Records to use:
>>>
Lemma FetchSidechains_law c k : v_wf c ->
  wp (FetchSidechains k) (fun r c' => reads c c' /\ cacheSidechains (maps c') !! k = r
    /\ live r = a_sc (denote c) !! k) c.
Proof.
  intros Hwf. unfold FetchSidechains. apply wp_bind. unfold wp at 1, get_maps at 1.
  assert (Hden : a_sc (denote c) !! k = match cacheSidechains (maps c) !! k with
    | Some e => entry_abs e | None => a_sc (denote (base c)) !! k end)
    by (cbn [denote Cache_spec overlay_all a_sc]; by rewrite lookup_overlay).
  destruct (cacheSidechains (maps c) !! k) as [e|] eqn:E.
  { split; [by apply cache_reads_refl|]. split; [done|]. by rewrite Hden. }
  apply wp_bind. eapply wp_mono; [apply wp_on_base, law_GetSidechain, Hwf|].
  intros r c' [(Hr & Hv & Hl) ->]. cbn [base] in *. destruct r as [sc|].
  - destruct (Hl sc eq_refl) as [Hcw Hld]. unfold wp. cbn -[reads denote]. split; [|split; [by simplify_map_eq|]].
    2: { by rewrite Hden, <- Hv. }
    destruct (Hwf) as (Hb & Hm & Hc). rewrite Hm. pose proof (coherent_reads _ _ _ Hr Hc) as Hc'.
    fill c.
    + destruct Hc' as (K1 & K2 & K3 & K4 & K5 & K6). split_and!; try done. cbn [cacheSidechains set_sidechains].
      intros k' e Hk'. destruct (decide (k' = k)) as [->|]; simplify_map_eq; [|by apply K2].
      destruct Hr as (_ & Hd & _). by rewrite Hd, <- Hv.
    + cbn [denote Cache_spec]. unfold overlay_all. cbn [cacheSidechains set_sidechains]. f_equal.
      apply overlay_insert. rewrite lookup_overlay, E, <- Hv. done.
  - unfold wp, ret. split; [by apply reads_base|]. split; [exact E|]. by rewrite Hden, <- Hv.
Qed.

Lemma FetchSidechainEvents_law c k : v_wf c ->
  wp (FetchSidechainEvents k) (fun r c' => reads c c' /\ cacheSidechainEvents (maps c') !! k = r
    /\ live r = a_ev (denote c) !! k) c.
Proof.
  intros Hwf. unfold FetchSidechainEvents. apply wp_bind. unfold wp at 1, get_maps at 1.
  assert (Hden : a_ev (denote c) !! k = match cacheSidechainEvents (maps c) !! k with
    | Some e => entry_abs e | None => a_ev (denote (base c)) !! k end)
    by (cbn [denote Cache_spec overlay_all a_ev]; by rewrite lookup_overlay).
  destruct (cacheSidechainEvents (maps c) !! k) as [e|] eqn:E.
  { split; [by apply cache_reads_refl|]. split; [done|]. by rewrite Hden. }
  apply wp_bind. eapply wp_mono; [apply wp_on_base, law_GetSidechainEvents, Hwf|].
  intros r c' [(Hr & Hv & Hl) ->]. cbn [base] in *. destruct r as [ev|].
  - specialize (Hl ltac:(done)). unfold wp. cbn -[reads denote]. split; [|split; [by simplify_map_eq|]].
    2: { by rewrite Hden, <- Hv. }
    destruct (Hwf) as (Hb & Hm & Hc). rewrite Hm. pose proof (coherent_reads _ _ _ Hr Hc) as Hc'.
    fill c.
    + destruct Hc' as (K1 & K2 & K3 & K4 & K5 & K6). split_and!; try done. cbn [cacheSidechainEvents set_events].
      intros k' e Hk'. destruct (decide (k' = k)) as [->|]; simplify_map_eq; [|by apply K3].
      destruct Hr as (_ & Hd & _). by rewrite Hd, <- Hv.
    + cbn [denote Cache_spec]. unfold overlay_all. cbn [cacheSidechainEvents set_events]. f_equal.
      apply overlay_insert. rewrite lookup_overlay, E, <- Hv. done.
  - unfold wp, ret. split; [by apply reads_base|]. split; [exact E|]. by rewrite Hden, <- Hv.
Qed.

Lemma HaveCsw_law c i n : v_wf c ->
  wp (HaveCswNullifier i n) (fun r c' => reads c c'
    /\ r = bool_decide (is_Some (a_csw (denote c) !! (i, n)))
    /\ (r = true -> csw_loaded c' (i, n))
    /\ (r = false -> cacheCswNullifiers (maps c') !! (i, n) = cacheCswNullifiers (maps c) !! (i, n))) c.
Proof.
  intros Hwf. unfold HaveCswNullifier. apply wp_bind. unfold wp at 1, get_maps at 1.
  assert (Hden : a_csw (denote c) !! (i, n) = match cacheCswNullifiers (maps c) !! (i, n) with
    | Some e => csw_abs e | None => a_csw (denote (base c)) !! (i, n) end)
    by (cbn [denote Cache_spec overlay_all a_csw]; by rewrite lookup_overlay).
  destruct (cacheCswNullifiers (maps c) !! (i, n)) as [f|] eqn:E.
  { unfold wp, ret. split; [by apply cache_reads_refl|]. rewrite Hden. split; [by destruct f|].
    split; [|done]. intros _. cbn. by rewrite E. }
  apply wp_bind. eapply wp_mono; [apply wp_on_base, law_HaveCswNullifier, Hwf|].
  intros r c' [(Hr & Hv & Hl) ->]. cbn [base] in *. rewrite Hden, <- Hv. destruct r; cbn [negb].
  - specialize (Hl eq_refl). unfold wp. cbn -[reads denote].
    split; [|split; [done|split; [intros _; cbn; by simplify_map_eq|done]]].
    destruct (Hwf) as (Hb & Hm & Hc). rewrite Hm. pose proof (coherent_reads _ _ _ Hr Hc) as Hc'.
    symmetry in Hv. apply bool_decide_eq_true in Hv as [[] Hv].
    fill c.
    + destruct Hc' as (K1 & K2 & K3 & K4 & K5 & K6). split_and!; try done. cbn [cacheCswNullifiers set_csw].
      intros k' e Hk'. destruct (decide (k' = (i, n))) as [->|]; simplify_map_eq; [|by apply K4].
      destruct Hr as (_ & Hd & _). rewrite Hd, Hv. done.
    + cbn [denote Cache_spec]. unfold overlay_all. cbn [cacheCswNullifiers set_csw]. f_equal.
      apply overlay_insert. rewrite lookup_overlay, E, Hv. done.
  - unfold wp, ret. split; [by apply reads_base|]. split_and!; [done|done|]. intros _. exact E.
Qed.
<<<
Task objective: Copy the lines above exactly. Start with the line containing "by (cbn [denote Cache_spec overlay_all a_ev];", end with the line containing "r as [ev|].", and include both.

Task solution:
    by (cbn [denote Cache_spec overlay_all a_ev]; by rewrite lookup_overlay).
  destruct (cacheSidechainEvents (maps c) !! k) as [e|] eqn:E.
  { split; [by apply cache_reads_refl|]. split; [done|]. by rewrite Hden. }
  apply wp_bind. eapply wp_mono; [apply wp_on_base, law_GetSidechainEvents, Hwf|].
  intros r c' [(Hr & Hv & Hl) ->]. cbn [base] in *. destruct r as [ev|].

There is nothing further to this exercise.